Developed in 1996, the classification system was revised in 2001 and 2016. Changes in 2016 primarily involved language improvements, including new designations for certain resource classes. The classification relates to the total recoverable quantities of petroleum.

The system is divided into three classes: reserves, contingent resources and undiscovered resources. All recoverable petroleum quantities are called resources, and reserves are a special category of these. Reserves are the petroleum quantities covered by a production decision. Contingent resources cover both recoverable quantities which have been discovered but are not yet subject to a production decision, and projects to improve recovery from the fields.

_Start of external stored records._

(** ** CertificateRequestType *)

Inductive CertificateRequestType :=
| DontRequestClientCertificate
| RequestClientCertificateButDontVerify
| RequestClientCertificateAndVerify
| RequestAndRequireClientCertificateButDontVerify
| RequestAndRequireClientCertificateAndVerify.

(** The native value; the enumeration is declared with the values of the native one. *)
Definition to_native (self : CertificateRequestType) : Z :=
  match self with
  | DontRequestClientCertificate => 0
  | RequestClientCertificateButDontVerify => 1
  | RequestClientCertificateAndVerify => 2
  | RequestAndRequireClientCertificateButDontVerify => 3
  | RequestAndRequireClientCertificateAndVerify => 4
  end.

(** [grpc_ssl_certificate_config_reload_status]. *)
Inductive ReloadStatus := RELOAD_UNCHANGED | RELOAD_NEW | RELOAD_FAIL.

(** What the core is asked, with the strings it reads through the pointers. *)
Inductive Native :=
| ServerCertificateConfigCreate (root : option (list byte)) (pairs : list (list byte * list byte))
| CreateOptionsUsingConfig (request_type : Z) (config : nat)
| CreateWithOptions (options : nat)
| SslCredentialsCreateEx (root : option (list byte)) (pair : option (list byte * list byte))
| ServerCredentialsRelease (creds : nat)
| ChannelCredentialsRelease (creds : nat)
| GrpcInit
| GoogleDefaultCredentialsCreate.

Section credentials.
Context (realloc_moves : Block -> nat -> bool).
(** The pointer a call of the core returns, 0 for null. *)
Context (native : list Native -> Native -> nat).
Let W := Mem Native.

Definition call_native (c : Native) : M W nat :=
  let* r := gets (fun m => native (m_log m) c) in
  do* log_native c in
  ret r.

(** [clear_key_securely] of the [n] bytes at [p]. *)
Definition clear_key_securely (p n : nat) : M W unit :=
  let* b := load p in
  store p (mkBlock (replicate n (Some x00) ++ drop n (b_data b)) (b_secret b)).

(** The copy at the start of [add_cert] and of [cert]: a key whose vector is full is moved to
    one with room for the NUL, and the old bytes are overwritten. *)
Definition with_room (private_key : Vec) : M W Vec :=
  if bool_decide (v_cap private_key = v_len private_key) then
    let* nil_key := Vec_with_capacity (v_len private_key + 1) in
    let* nil_key := Vec_extend_from_slice realloc_moves nil_key private_key in
    do* clear_key_securely (v_ptr private_key) (v_len private_key) in
    do* Vec_drop private_key in
    ret nil_key
  else ret private_key.

(** An [Option<CString>] that goes out of scope. *)
Definition drop_opt (c : option CString) : M W unit :=
  match c with Some c => CString_drop c | None => ret tt end.

(** [CString::from_raw(p).into_bytes_with_nul()] cleared and dropped. *)
Definition drop_key (c : CString) : M W unit :=
  let v := CString_into_bytes_with_nul c in
  do* clear_key_securely (v_ptr v) (v_len v) in
  Vec_drop v.

(** ** ServerCredentialsBuilder *)

(** [key_cert_pairs]: pointers to the private key and to the certificate chain. *)
Record ServerCredentialsBuilder := mkServerBuilder {
  sb_root : option CString;
  sb_key_cert_pairs : list (nat * nat);
  sb_cer_request_type : CertificateRequestType;
}.

Definition ServerCredentialsBuilder_new : ServerCredentialsBuilder :=
  {| sb_root := None; sb_key_cert_pairs := []; sb_cer_request_type := DontRequestClientCertificate |}.

Definition server_root_cert (cert : Vec) (cer_request_type : CertificateRequestType)
    (self : ServerCredentialsBuilder) : M W ServerCredentialsBuilder :=
  let* root := CString_new realloc_moves cert in
  do* drop_opt (sb_root self) in
  ret (mkServerBuilder (Some root) (sb_key_cert_pairs self) cer_request_type).

Definition add_cert (cert private_key : Vec) (self : ServerCredentialsBuilder) :
    M W ServerCredentialsBuilder :=
  let* private_key := with_room private_key in
  let* private_key := CString_new realloc_moves private_key in
  let* cert_chain := CString_new realloc_moves cert in
  ret (mkServerBuilder (sb_root self)
         (sb_key_cert_pairs self ++ [(CString_into_raw private_key, CString_into_raw cert_chain)])
         (sb_cer_request_type self)).

(** The pairs as the core reads them. *)
Fixpoint read_pairs (pairs : list (nat * nat)) : M W (list (list byte * list byte)) :=
  match pairs with
  | [] => ret []
  | (private_key, cert_chain) :: pairs =>
      let* key := CStr_bytes private_key in
      let* cert := CStr_bytes cert_chain in
      let* rest := read_pairs pairs in
      ret ((key, cert) :: rest)
  end.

The classification utilises the letters "F" (first) and "A" (additional) respectively to distinguish between the development of discoveries and deposits, and measures to improve recovery from a deposit. Undiscovered resources are petroleum quantities which could be proven through exploration and recovered. The quantities produced, sold and delivered form aggregate historical production(8).

Figure The Norwegian Offshore Directorate's resource classification system 2016.

Figure The Norwegian Offshore Directorate's resource classification system 2016.

New industries on the shelf

The need to reduce CO2 emissions means that multiple facilities will be needed to capture and store CO2 (CCS). CCS involves capturing CO2 from power generation and industry and transporting and storing it safely in geological formations deep underground. There are several suitable formations on the NCS.

The energy transition will also lead to an increased need for renewable energy, which is dependent on multiple minerals and metals. Some of which can be found on the NCS.

Seabed mineral extraction, CO2 storage and offshore wind may turn out to be profitable new industries on the NCS, presuming they are cost-effective and can compete with the alternatives. The costs can likely be reduced by leveraging synergies with the established value chains. At the same time, the established value chains can be strengthened through decarbonisation.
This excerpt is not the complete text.